Falling presents a significant threat to the well-being of older adults, often leading to severe injuries, hospitalization, and sometimes death. With age, the risk of falling can increase as a result of health issues such as arthritis, muscle weakness, and poor balance. Tips for preventing falls can start with evaluating prescription medications that may affect balance. It is beneficial to create a safer home environment by keeping pathways clear of cords and removing loose carpets or rugs. Installing additional lighting in dim areas and staircases, and placing nightlights in key locations are effective fall prevention techniques. Additional methods can consist of decluttering living spaces, especially around stairs and narrow passageways, and installing handrails on both sides of steps, indoors and outdoors. Put grab bars near the toilet and bathtub, and use non-slip mats in the bathroom. Choose shoes with secure soles and proper back support, avoiding loose slippers or socks. A podiatrist can aid in the prevention of falls through assessments of balance, strength, and walking gait. For more information, it is suggested that you make an appointment with this type of doctor who can guide you toward living in a safe environment.

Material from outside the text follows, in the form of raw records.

Definition init_step (i : nat) (event : yaml_event) (st : InitState) : result (InitState * flow) :=
  let '(l, (t, fs)) := st in
  match event with
  | YAML_STREAM_END_EVENT => Ok (st, Done)
  | YAML_SEQUENCE_START_EVENT =>
    match il_keys l with
    | [] => Ok (st, Return RC_YAML_INVALID_SYNTAX)
    | topKey :: _ =>
      let l :=
        if String.eqb topKey INIT_CONFIG_IRQ_AFFINE_TO_CLUSTER
        then init_lists true (il_inAffineOneList l) (il_inLoggingConfList l) (il_items l) (il_rc l) (il_keys l) l
        else if String.eqb topKey INIT_CONFIG_IRQ_AFFINE_ONE
        then init_lists (il_inAffineClusterList l) true (il_inLoggingConfList l) (il_items l) (il_rc l) (il_keys l) l
        else if String.eqb topKey INIT_CONFIG_LOGGING_CONF
        then init_lists (il_inAffineClusterList l) (il_inAffineOneList l) true (il_items l) (il_rc l) (il_keys l) l
        else l in
      Ok ((l, (t, fs)), Next)
    end
  | YAML_SEQUENCE_END_EVENT =>
    match il_keys l with
    | [] => Ok (st, Return RC_YAML_INVALID_SYNTAX)
    | _ :: ks =>
      if il_inAffineClusterList l then affine_end true ks l t fs
      else if il_inAffineOneList l then affine_end false ks l t fs
      else if il_inLoggingConfList l then Ok (logging_end ks l t fs)
      else Ok ((init_keys (il_value l) ks l, (t, fs)), Next)
    end
  | YAML_MAPPING_START_EVENT =>
    if negb (il_doc l) then
      Ok ((mkInit (il_rc l) true (il_inAffineClusterList l) (il_inAffineOneList l) (il_inLoggingConfList l)
             (il_value l) (il_keys l) (il_items l) (il_cgroup l) (il_mpam l) (il_cache l), (t, fs)), Next)
    else
      match il_keys l with
      | [] => Ok (st, Return RC_YAML_INVALID_SYNTAX)
      | topKey :: _ => let '(l, f) := init_mapping_start (mem i) topKey l in Ok ((l, (t, fs)), f)
      end
  | YAML_MAPPING_END_EVENT =>
    match il_keys l with
    | [] => Ok (st, Next)
    | topKey :: _ => st ← init_mapping_end topKey l t fs; Ok (st, Next)
    end
  | YAML_SCALAR_EVENT v =>
    let value := read_value v (il_value l) in
    let '(s, ks) := read_scalar value (il_keys l) in
    let l := init_keys value ks l in
    match s with
    | KeyPushed => Ok ((l, (t, fs)), Next)
    | NoKey => Ok ((l, (t, fs)), Return RC_YAML_INVALID_SYNTAX)
    | ValueOf topKey => Ok ((init_value topKey l, (t, fs)), Next)
    end
  | _ => Ok (st, Next)
  end.
End Init.

(** ** Signals *)
Section Signals.
Context (cfg : TargetConfigs) (mem : nat -> Mem).

Record SigLocals := mkSig {
  sl_rc : ErrCode;
  sl_doc : bool;
  sl_signal : bool;            (* parsingSignal *)
  sl_res : bool;               (* inResourcesMap *)
  sl_extra : bool;             (* parsingExtraAttr *)
  sl_value : string;
  sl_keys : list string;
  sl_resValues : list string;
  sl_builder : option SignalInfoBuilder;
  sl_rbuilder : option ResourceBuilder
}.
Definition SigLocals_init : SigLocals := mkSig RC_SUCCESS false false false false "" [] [] None None.

Definition sig_keys (v : string) (ks : list string) (l : SigLocals) : SigLocals :=
  mkSig (sl_rc l) (sl_doc l) (sl_signal l) (sl_res l) (sl_extra l) v ks (sl_resValues l)
    (sl_builder l) (sl_rbuilder l).
Definition sig_flags (s r e : bool) (l : SigLocals) : SigLocals :=
  mkSig (sl_rc l) (sl_doc l) s r e (sl_value l) (sl_keys l) (sl_resValues l) (sl_builder l) (sl_rbuilder l).
Definition sig_builders (rc : ErrCode) b rb (l : SigLocals) : SigLocals :=
  mkSig rc (sl_doc l) (sl_signal l) (sl_res l) (sl_extra l) (sl_value l) (sl_keys l) (sl_resValues l) b rb.
Definition sig_values (vs : list string) (l : SigLocals) : SigLocals :=
  mkSig (sl_rc l) (sl_doc l) (sl_signal l) (sl_res l) (sl_extra l) (sl_value l) (sl_keys l) vs
    (sl_builder l) (sl_rbuilder l).

Definition signal_setter (m : Mem) (value key : string) (b : SignalInfoBuilder)
  : option (result (ErrCode * SignalInfoBuilder)) :=
  if String.eqb key SIGNAL_CONFIGS_ELEM_TARGETS_ENABLED then Some (Ok (SignalRegistry.addTargetEnabled cfg value b)) else
  if String.eqb key SIGNAL_CONFIGS_ELEM_TARGETS_DISABLED then Some (Ok (SignalRegistry.addTargetDisabled cfg value b)) else
  if String.eqb key SIGNAL_CONFIGS_ELEM_PERMISSIONS then Some (Ok (addPermission (m_vec m) (m_grow m) value b)) else
  if String.eqb key SIGNAL_CONFIGS_ELEM_DERIVATIVES then Some (Ok (addDerivative (m_vec m) (m_grow m) value b)) else
  if String.eqb key SIGNAL_CONFIGS_ELEM_SIGID then Some (Ok (setSignalID value b)) else
  if String.eqb key SIGNAL_CONFIGS_ELEM_CATEGORY then Some (Ok (setSignalCategory value b)) else
  if String.eqb key SIGNAL_CONFIGS_ELEM_SIGTYPE then Some (Ok (setSignalType value b)) else
  if String.eqb key SIGNAL_CONFIGS_ELEM_NAME then Some (Ok (SignalRegistry.setName value b)) else
  if String.eqb key SIGNAL_CONFIGS_ELEM_TIMEOUT then Some (Ok (setTimeout value b)) else
  if String.eqb key SIGNAL_CONFIGS_ELEM_ENABLE then Some (Ok (setIsEnabled value b)) else
  if String.eqb key SIGNAL_CONFIGS_ELEM_FPS then Some (Ok (setFps value b)) else
  if String.eqb key SIGNAL_CONFIGS_ELEM_HEIGHT then Some (Ok (setHeight value b)) else
  if String.eqb key SIGNAL_CONFIGS_ELEM_WIDTH then Some (Ok (setWidth value b)) else
  if String.eqb key SIGNAL_CONFIGS_ELEM_SRC_TYPE then Some (Ok (setMmSrc value b)) else None.

Definition signal_resource_setter (value key : string) (b : ResourceBuilder)
  : option (result (ErrCode * ResourceBuilder)) :=
  if String.eqb key SIGNAL_CONFIGS_ELEM_RESOURCE_CODE then Some (Ok (SignalRegistry.setResCode value b)) else
  if String.eqb key SIGNAL_CONFIGS_ELEM_RESOURCE_RESINFO then Some (Ok (SignalRegistry.setResInfo value b)) else None.

(** The loop that adds the values of a resource, from index [idx] on. *)
Fixpoint add_values (idx : Z) (vs : list string) (rc : ErrCode) (b : option ResourceBuilder)
  : result (ErrCode * option ResourceBuilder) :=
  match vs with
  | [] => Ok (rc, b)
  | v :: vs =>
    '(rc, b) ← (if RC_IS_OK rc then
                  b ← deref b; '(rc, b) ← addValue idx v b; Ok (rc, Some b)
                else Ok (rc, b));
    add_values (idx + 1) vs rc b
  end.
Definition attr_events (a : attr) : list yaml_event :=
  match a with
  | Attr k v => [text k; text v]
  | AttrList k vs => text k :: YAML_SEQUENCE_START_EVENT :: map text vs ++ [YAML_SEQUENCE_END_EVENT]
  end.

(** The key is known, that of a list when it has a list of values, and no value reads as a key. *)
Definition attr_ok (a : attr) : Prop :=
  match a with
  | Attr k v => isKey k = true /\ plain v
  | AttrList k vs => isKey k = true /\ isKeyTypeList k = true /\ Forall plain vs
  end.

Definition item_events (item : list attr) : list yaml_event :=
  YAML_MAPPING_START_EVENT :: concat (map attr_events item) ++ [YAML_MAPPING_END_EVENT].

Definition events_of (root : string) (items : list (list attr)) : list yaml_event :=
  [YAML_STREAM_START_EVENT; YAML_DOCUMENT_START_EVENT; YAML_MAPPING_START_EVENT; text root;
   YAML_SEQUENCE_START_EVENT] ++ concat (map item_events items) ++
  [YAML_SEQUENCE_END_EVENT; YAML_MAPPING_END_EVENT; YAML_DOCUMENT_END_EVENT].

(** The file can be read and contains the events, then the end of the stream. *)
Definition contains (file : YamlFile) (es : list yaml_event) : Prop :=
  yf_opened file = true /\ yf_initialized file = true /\
  (forall k, (k < length es)%nat -> yf_next file k = es !! k) /\
  yf_next file (length es) = Some YAML_STREAM_END_EVENT.

(** Each of the seven parsers stops at the end of the stream. *)
#[export] Instance resource_stops `{HashOrder} fs t cfg mem : Stops (resource_step fs t cfg mem).
Proof. by intros i []. Qed.
#[export] Instance property_stops : Stops property_step.
Proof. by intros i []. Qed.
#[export] Instance target_stops : Stops target_step.
Proof. by intros i [? []]. Qed.
#[export] Instance init_stops `{HashOrder} run_dir basePath mem : Stops (init_step run_dir basePath mem).
Proof. by intros i [? []]. Qed.
#[export] Instance signal_stops cfg mem : Stops (signal_step cfg mem).
Proof. by intros i []. Qed.
#[export] Instance feature_stops reg mem : Stops (feature_step reg mem).
Proof. by intros i []. Qed.
#[export] Instance app_stops mem copies : Stops (app_step mem copies).
Proof. by intros i []. Qed.
(* ===== verification/InitFacts.v ===== *)
(** What holds of the start-up and the shutdown of the daemon (RestuneInit.v): the order in
    which configuration files override one another, the settings a set of properties
    gives, the verdict of [init], and the handles of the plugins. *)
From S2P Require Import Prelude RateLimiter Double UrmTypes StdString Strtod StringFacts AuxRoutines TargetRegistry ResourceRegistry Extensions.
From S2P Require Import Request ThreadPool ExtFeatures PropertiesRegistry YamlEvents RestuneParser RestuneInit ParserFacts.
Open Scope string_scope.
Open Scope list_scope.
Open Scope Z_scope.

(** ** Results with early returns *)
Lemma and_then_ok {A} (x : result (A * option ErrCode)) k a rc :
  and_then x k = Ok (a, rc) ->
  exists b rc', x = Ok (b, rc') /\
    (if decide (rc' = Some RC_SUCCESS) then k b = Ok (a, rc) else b = a /\ rc' = rc /\ rc <> Some RC_SUCCESS).
Proof.
  unfold and_then. destruct x as [[b [rc'|]]|f]; cbn [mbind result_bind]; [| |done].
  - intros E. exists b, (Some rc'). split; [done|]. case_decide as Hd.
    + injection Hd as ->. exact E.
    + destruct rc'; try done; cbn in E; injection E as <- <-; done.
  - intros [= <- <-]. by exists b, None.
Qed.

Lemma or_fail_ok {A} (x : result (A * option ErrCode)) a rc :
  or_fail x = Ok (a, rc) ->
  exists rc', x = Ok (a, rc') /\
    rc = match rc' with Some RC_SUCCESS => Some RC_SUCCESS | Some _ => Some RC_MODULE_INIT_FAILURE | None => None end.
Proof.
  unfold or_fail. destruct x as [[b rc']|f]; cbn [mbind result_bind]; [|done].
  intros [= <- <-]. exists rc'. split; [done|]. by destruct rc' as [[]|].
Qed.

Lemma on_configs_ok f d d' rc :
  on_configs f d = Ok (d', rc) -> exists c, f (d_configs d) = Ok (c, rc) /\ d' = with_configs c d.
Proof.
  unfold on_configs. destruct (f (d_configs d)) as [[c rc']|]; cbn [mbind result_bind]; [|done].
  intros [= <- <-]. by exists c.
Qed.

(** A value of the code in [init]: success, failure of the module, or an exception. *)
Definition init_code (rc : option ErrCode) : Prop :=
  rc = Some RC_SUCCESS \/ rc = Some RC_MODULE_INIT_FAILURE \/ rc = None.

Lemma or_fail_code {A} (x : result (A * option ErrCode)) a rc : or_fail x = Ok (a, rc) -> init_code rc.
Proof.
  intros (rc' & _ & ->)%or_fail_ok. unfold init_code.
  destruct rc' as [[]|]; auto.
Qed.

Lemma and_then_success {A} (x : result (A * option ErrCode)) k a :
  and_then x k = Ok (a, Some RC_SUCCESS) ->
  exists b, x = Ok (b, Some RC_SUCCESS) /\ k b = Ok (a, Some RC_SUCCESS).
Proof.
  intros (b & rc' & -> & E)%and_then_ok. case_decide as Hd; [subst; by exists b|]. by destruct E as (_ & _ & ?).
Qed.

Lemma or_fail_success {A} (x : result (A * option ErrCode)) a :
  or_fail x = Ok (a, Some RC_SUCCESS) -> x = Ok (a, Some RC_SUCCESS).
Proof. intros (rc' & -> & E)%or_fail_ok. by destruct rc' as [[]|]. Qed.

(** A property of the code and the state that every call in a chain keeps. *)
Lemma and_then_keeps {A} (P : A -> Prop) (x : result (A * option ErrCode)) k a rc :
  and_then x k = Ok (a, rc) ->
  (forall b rc', x = Ok (b, rc') -> P b /\ init_code rc') ->
  (forall b, P b -> k b = Ok (a, rc) -> P a /\ init_code rc) -> P a /\ init_code rc.
Proof.
  intros (b & rc' & E & H)%and_then_ok Hx Hk. destruct (Hx _ _ E) as [HP Hc].
  case_decide; [by apply (Hk b)|]. destruct H as (-> & -> & _). done.
Qed.

(** ** Layers of properties *)
Section Layers.
Context `{HashOrder} (commonDir customDir targetDir runDir : string).
Context (yaml : string -> YamlFile) (fuel : nat) (mem : string -> nat -> Mem)
        (copies : string -> nat -> nat -> bool).

(** The file at [path] is a document of the properties [ps]. *)
Definition prop_file (path : string) (ps : list (string * string)) : Prop :=
  contains (yaml path) (prop_document ps) /\ Forall prop_ok ps /\ (length (prop_document ps) < fuel)%nat.

Definition add_all (ps : list (string * string)) (c : Configs) : Configs :=
  with_properties (foldl (fun r p => <[p.1 := p.2]> r) (cf_properties c) ps) c.

Lemma add_all_app ps qs c : add_all qs (add_all ps c) = add_all (ps ++ qs) c.
Proof. unfold add_all, with_properties. cbn. by rewrite foldl_app. Qed.

Lemma parseUtil_properties path ps c : path <> "" -> prop_file path ps ->
  parseUtil runDir yaml fuel mem copies path PROPERTIES_CONFIG c = Ok (add_all ps c, Some RC_SUCCESS).
Proof.
  intros Hne (Hc & Hok & Hf). unfold parseUtil.
  replace (String.length path =? 0)%nat with false by by destruct path.
  by rewrite (parse_properties runDir _ _ _ _ _ _ _ Hc Hok Hf).
Qed.

(** The files of a list of places that are there. *)
Definition existing (paths : list string) (fs : FileSystem) : list string :=
  List.filter (fun p => (0 <? String.length p)%nat && fileExists fs p) paths.

Lemma fetch_layers_properties (doc : string -> list (string * string)) : forall paths c,
  (forall p, p ∈ existing paths (cf_fs c) -> prop_file p (doc p)) ->
  fetch_layers runDir yaml fuel mem copies PROPERTIES_CONFIG paths RC_SUCCESS c =
  Ok (add_all (concat (map doc (existing paths (cf_fs c)))) c, Some RC_SUCCESS).
Proof.
  induction paths as [|p paths IH]; intros c Hdoc; cbn [fetch_layers existing List.filter].
  - by destruct c.
  - cbn [existing List.filter] in Hdoc.
    destruct ((0 <? String.length p)%nat && fileExists (cf_fs c) p) eqn:E; [|by apply IH].
    apply andb_true_iff in E as [Hp _]. rewrite (parseUtil_properties p (doc p)).
    + cbn [mbind result_bind]. change (RC_IS_NOTOK RC_SUCCESS) with false. cbn iota.
      rewrite IH.
      * cbn [map concat]. rewrite add_all_app. done.
      * intros q Hq. apply Hdoc. by right.
    + by destruct p.
    + apply Hdoc. by left.
Qed.
End Layers.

Preventing falls among the elderly is very important. If you are older and have fallen or fear that you are prone to falling, consult with Paul A. Santangelo, DPM from Illinois. Our doctor will assess your condition and provide you with quality advice and care.
Every 11 seconds, an elderly American is being treated in an emergency room for a fall related injury. Falls are the leading cause of head and hip injuries for those 65 and older. Due to decreases in strength, balance, senses, and lack of awareness, elderly persons are very susceptible to falling. Thankfully, there are a number of things older persons can do to prevent falls.
How to Prevent Falls
Some effective methods that older persons can do to prevent falls include:
- Enrolling in strength and balance exercise program to increase balance and strength
- Periodically having your sight and hearing checked
- Discuss any medications you have with a doctor to see if it increases the risk of falling
- Clearing the house of falling hazards and installing devices like grab bars and railings
- Utilizing a walker or cane
- Wearing shoes that provide good support and cushioning
- Talking to family members about falling and increasing awareness
Falling can be a traumatic and embarrassing experience for elderly persons; this can make them less willing to leave the house, and less willing to talk to someone about their fears of falling. Doing such things, however, will increase the likelihood of tripping or losing one’s balance. Knowing the causes of falling and how to prevent them is the best way to mitigate the risk of serious injury.